Non, la morphopsychologie ne permet pas de voir sur un visage la dangerosité d’une personne
Autrice : Maylis Ygrand, étudiante à l’École publique de journalisme de Tours
Relecteurs : Etienne Merle, Clara Robert-Motta, journalistes
Liens d’intérêts ou fonctions politiques déclarés des intervenants à l’article : aucun
Secrétariat de rédaction : Lili Pillot, journaliste
Source : Post Facebook, le 13 juillet 2024
Selon un post Facebook, publié le 13 juillet dernier, il serait possible de voir sur un visage la dangerosité d’une personne. Ces propos sont mensongers et peuvent conduire à de dangereuses dérives.
Au revoir Minority Report et sa précognition, bonjour la morphopsychologie. Selon un post publié sur Facebook, le 13 juillet dernier, cette discipline permettrait de repérer les individus dangereux, d’un simple regard sur leur visage.
Cette publication, digne d’un synopsis de science-fiction, a attiré l’attention des Surligneurs. Où se situe le vrai du faux ? Nous vous expliquons tout.
De quoi parle l’internaute ?
Le 13 juillet 2024, à 19 h 41, une internaute publie sur son compte Facebook un post en référence à l’enlèvement de la jeune Célya, retrouvée morte quelques heures après son enlèvement.
“Hier, quand j’ai vu passer cette alerte enlèvement concernant Célya à la TV, et que j’ai vu la photo du compagnon de sa mère, j’ai su instantanément que cette pauvre petite fille serait retrouvée morte”, assure la publication.
À l’en croire, cette prémonition n’aurait rien à voir avec le hasard : “La Morphopsychologie, que j’ai étudiée pendant deux ans, me permet de voir sur un visage la dangerosité d’une personne et lui, quand je l’ai vu, les mots exacts qui me sont venus à l’esprit ont été “la pauvre, elle n’a aucune chance“, précise l’internaute en référence à une photo du principal suspect, le beau-père de la jeune fille.
Mais quelle est donc cette discipline qui permettrait de catégoriser la dangerosité des personnes, simplement en regardant leur visage ?
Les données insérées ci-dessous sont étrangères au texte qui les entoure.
(** Rejecting a queue without an operation in flight settles its write
    promises in order, drops its closes and changes only the total. *)
Lemma reject_entries s error q :
  Forall waits q →
  ∃ t, fold_left (λ s e, reject_entry s error e) q s =
       set_total (set_settled s (s.(settled) ++ ((λ p, (p, Rejected error)) <$> write_promises q)))
         t.
Proof.
  intros Hq. revert s. induction Hq as [|e q Hk Hq IH]; intros s; simpl.
  - exists (total_size s). destruct s; unfold set_total, set_settled; simpl.
    by rewrite app_nil_r.
  - destruct (IH (reject_entry s error e)) as [t ->]. exists t.
    unfold reject_entry, write_promises. rewrite filter_cons.
    destruct Hk as [-> | ->]; simpl; unfold set_total, set_settled; simpl; [|done].
    by rewrite <-app_assoc.
Qed.

Lemma write_promises_waits_flightless s :
  base s → flight s = None → Forall waits s.(queue).
Proof. intros Hb Hf. pose proof (b_queue s Hb) as Hq. by rewrite Hf in Hq. Qed.

Lemma write_promises_app q r : write_promises (q ++ r) = write_promises q ++ write_promises r.
Proof. unfold write_promises. by rewrite filter_app, fmap_app. Qed.
Lemma close_promises_app q r : close_promises (q ++ r) = close_promises q ++ close_promises r.
Proof. unfold close_promises. by rewrite filter_app, fmap_app. Qed.
Lemma waiting_chunks_app q r : waiting_chunks (q ++ r) = waiting_chunks q ++ waiting_chunks r.
Proof. unfold waiting_chunks. by rewrite filter_app, fmap_app. Qed.
Lemma written_app a b : written (a ++ b) = written a ++ written b.
Proof. unfold written. by rewrite omap_app. Qed.

Lemma base_errored s :
  s.(errored_slot) = true → s.(erroring_slot) = false → s.(closed_slot) = false →
  s.(queue) = [] → s.(invocation) = None → s.(awaiting) = None →
  s.(pending_abort_slot) = None →
  (s.(pump_slot) = s.(continuations) ∧ s.(continuations) ≤ 1 ∧
   (s.(webidl) = true → s.(continuations) = 0)) →
  (s.(close_requested_slot) = false → s.(pending_close) = None) →
  s.(settled).*1 ++ option_list s.(pending_close) ++ s.(abort_running) ≡ₚ issued s.(next_promise) →
  (∃ dropped, s.(accepted) = written s.(calls) ++ dropped) →
  (s.(abort_running) = [] → s.(pending_close) = None) →
  base s ∧ state_of s = Errored.
Proof.
  intros H1 H2 H3 H4 H5 H6 H7 H8 H9 H10 [dropped H11] H12. split.
  - split; unfold flight, terminal, outstanding; rewrite ?H1, ?H2, ?H3, ?H4, ?H5, ?H6, ?H7;
      try done; auto.
    + by constructor.
    + exists dropped. by rewrite H11.
  - by rewrite state_of_cases, H1.
Qed.

Lemma erroring_slots s :
  base s → state_of s = Erroring →
  s.(errored_slot) = false ∧ s.(erroring_slot) = true ∧ s.(closed_slot) = false.
Proof.
  intros Hb Hs. rewrite state_of_cases in Hs. destruct (b_slots s Hb) as [H _].
  destruct (errored_slot s), (erroring_slot s), (closed_slot s); try done. naive_solver.
Qed.

Lemma flight_None s : base s → flight s = None → s.(invocation) = None ∧ s.(awaiting) = None.
Proof.
  unfold flight. intros Hb Hf. by destruct (invocation s); [discriminate|].
Qed.

(** *** Finishing the error *)
Lemma finish_erroring_ok s plan :
  base s → state_of s = Erroring → flight s = None →
  plan = plan_finish (erroring (writable_stream_snapshot s)) → plan ≠ FinishWait →
  ∃ s', finish_writable_stream_erroring s plan = Ret s' ∧ base s' ∧ state_of s' = Errored.
Proof.
  intros Hb Hs Hf -> Hw. pose proof (write_promises_waits_flightless s Hb Hf) as Hq.
  destruct (erroring_slots s Hb Hs) as (He1 & He2 & Hc).
  destruct (flight_None s Hb Hf) as [Hi Haw].
  unfold plan_finish in *. simpl in *. rewrite Hs in *.
  destruct (start_pending_slot s || _); [done|].
  unfold finish_writable_stream_erroring, reject_pending_transform_writes. simpl.
  destruct (reject_entries (set_errored (set_erroring s false) true)
    (default 0 (writable_stream_stored_error s)) (queue s) Hq) as [t Et]. simpl in Et.
  rewrite Et. clear Et.
  pose proof (b_promises s Hb) as Hp. unfold outstanding in Hp.
  pose proof (b_pump s Hb) as Hpu. pose proof (b_request s Hb) as Hrq.
  destruct (b_fifo s Hb) as (dropped & Hacc & _).
  destruct (b_abort s Hb) as (_ & Ha2 & _).
  assert (abort_running s = []) as Har.
  { destruct (abort_running s); [done|]. rewrite Ha2 in He1; done. }
  rewrite Har, app_nil_r in Hp.
  assert (∀ error (ps : list N), ((λ p, (p, Rejected error)) <$> ps).*1 = ps) as Hmap.
  { intros error ps. rewrite <-list_fmap_compose. by apply list_fmap_id. }
  unfold pending_abort_state. simpl.
  destruct (pending_abort_slot s) as [record|] eqn:Ep; simpl in *;
    [destruct (already_erroring record)|]; simpl; rewrite ?Ep; simpl;
    eexists; (split; [done|]); apply base_errored;
    unfold project_writable_stream_terminal_error; simpl;
    destruct (pending_close s) eqn:Epc; simpl in *; rewrite ?Epc; try done; rewrite ?Har, ?fmap_app, ?Hmap; simpl;
    rewrite ?app_nil_r, ?written_app in *; simpl; rewrite ?app_nil_r; eauto.
  all: try done.
  all: rewrite ?app_nil_l, ?app_nil_r; rewrite <-Hp, <-?app_assoc; simpl; solve_Permutation.
Qed.

Lemma live_terminal s : state_of s = Errored ∨ state_of s = Closed → live s.
Proof. intros H. split; intros E; rewrite E in H; naive_solver. Qed.

Lemma plan_finish_wait s :
  base s → state_of s = Erroring →
  plan_finish (erroring (writable_stream_snapshot s)) = FinishWait ↔
  s.(start_pending_slot) = true ∨ flight s ≠ None.
Proof.
  intros Hb Hs. pose proof (erroring_in_flight s Hb) as Hf.
  unfold plan_finish. rewrite Hf. change (e_state _) with (state_of s). rewrite Hs.
  change (e_start_pending _) with (start_pending_slot s).
  destruct (start_pending_slot s); simpl; [naive_solver|].
  case_bool_decide; [naive_solver|]. split; [by case_match | naive_solver].
Qed.

Lemma plan_finish_ignore s :
  plan_finish (erroring (writable_stream_snapshot s)) = FinishIgnore ↔ state_of s ≠ Erroring.
Proof.
  unfold plan_finish. change (e_state _) with (state_of s).
  destruct (state_of s); try (split; done). split; [|done].
  case_match; [done|]. by case_match.
Qed.

Lemma advance_ok s :
  base s →
  ∃ b s', advance_writable_stream_erroring s = Ret (b, s') ∧ base s' ∧
    (state_of s ≠ Erroring → b = false ∧ s' = s) ∧
    (state_of s = Erroring → b = true ∧ live s').
Proof.
  intros Hb. unfold advance_writable_stream_erroring.
  pose proof (plan_finish_ignore s) as Hi.
  destruct (decide (state_of s = Erroring)) as [Hs|Hs].
  - pose proof (plan_finish_wait s Hb Hs) as Hw.
    destruct (decide (s.(start_pending_slot) = true ∨ flight s ≠ None)) as [Hy|Hn].
    + rewrite (proj2 Hw Hy). eexists _, _. split_and!; [done | done | done |].
      intros _. split; [done|]. split; intros E; rewrite E in Hs; done.
    + assert (flight s = None) as Hf by (destruct (flight s); naive_solver).
      destruct (finish_erroring_ok s _ Hb Hs Hf eq_refl) as (s' & E & Hb' & Hs'); [tauto|].
      destruct (plan_finish _); [naive_solver | naive_solver | ..]; rewrite E; simpl;
        eexists _, _; split_and!; eauto using live_terminal; done.
  - rewrite (proj2 Hi Hs). by eexists _, _; split_and!.
Qed.

(** Entering the error state. *)
Lemma error_core s error :
  state_of s = Writable → base (set_stored_error (set_erroring s true) (Some error)) →
  ∃ s', error_writable_stream_with_value s error = Ret s' ∧ inv s'.
Proof.
  intros Hs Hb. unfold error_writable_stream_with_value, plan_error.
  change (e_state _) with (state_of s). rewrite Hs.
  pose proof (erroring_in_flight _ Hb) as Hf.
  change (e_operation_in_flight (erroring (writable_stream_snapshot s)))
    with (e_operation_in_flight (erroring (writable_stream_snapshot
            (set_stored_error (set_erroring s true) (Some error))))).
  rewrite Hf. set (s1 := set_stored_error _ _) in *.
  change (e_start_pending _) with (start_pending_slot s1).
  assert (state_of s1 = Erroring) as Hs1.
  { rewrite state_of_cases in *. simpl. by destruct (errored_slot s), (erroring_slot s). }
  destruct (advance_ok s1 Hb) as (b & s' & E & Hb' & _ & Hl). specialize (Hl Hs1).
  destruct (start_pending_slot s1) eqn:Est; simpl.
  - exists s1. split; [done|]. split; [done|]. split; rewrite Hs1; [done|]. auto.
  - case_bool_decide; simpl.
    + exists s1. split; [done|]. split; [done|]. split; rewrite Hs1; [done|]. auto.
    + rewrite E. simpl. exists s'. split; [done|]. by split; [|apply Hl].
Qed.

Lemma writable_slots s :
  state_of s = Writable →
  s.(errored_slot) = false ∧ s.(erroring_slot) = false ∧ s.(closed_slot) = false.
Proof.
  rewrite state_of_cases. by destruct (errored_slot s), (erroring_slot s), (closed_slot s).
Qed.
Qu’est-ce que la morphopsychologie ?
“ La morphopsychologie, c’est l’étude de la corrélation entre la morphologie du visage et la personnalité de l’individu”, explique Frédéric Bergamelli, morphopsychologue à Voiron. Par exemple, le fait de “voir, grâce à la morphologie du visage, si dans la vie relationnelle affective, c’est quelqu’un qui va vers les autres ou qui va plutôt être un peu en retrait”, illustre Janine Marechalle, morphopsychologue et responsable pédagogique à la Société française de morphopsychologie.
“On émet des hypothèses pour aider les gens à se découvrir”, explique Carleen Binet, morphopsychologue à Saint-Sébastien-sur-Loire.
Une discipline qui ne permettrait pas de déceler la dangerosité
“Je suis étonnée de ce post”.“Je ne peux prédire la dangerosité d’une personne”. “C’est impossible”. Les trois morphopsychologues que les Surligneurs ont contacté sont unanimes. Cette discipline ne peut prédire un passage à l’acte. “Ce n’est pas une discipline pour voir la pathologie, la démence, la psychopathie des gens”, détaille Frédéric Bergamelli.
Même son de cloche du côté de David Vavassori, professeur en psychologie clinique et psychopathologie psychanalytique à l’université Toulouse 2 – Jean Jaurès : “Malheureusement, la dangerosité ne peut pas être étudiée ou “repérée” à partir d’un seul élément”.
Il appelle également à la prudence concernant la morphopsychologie qui, selon lui, “n’est pas une discipline psychologique ou criminologique et ne correspond à rien de scientifique”.
Souvent pointée du doigt, notamment pour une vision réductrice des paramètres qui entrent en jeu dans le développement de la personnalité, la morphopsychologie est défendue par ses praticiens comme étant une “science humaine”. Cependant, leur diplôme n’est pas reconnu en France.
Une chose est sûre : la morphopsychologie, science ou pas, ne permet pas de voir sur un visage la dangerosité d’une personne. Attention donc aux dérives qu’une telle publication pourrait générer. Le criminel né n’existe pas, laissons ce genre de fabulation à la science-fiction.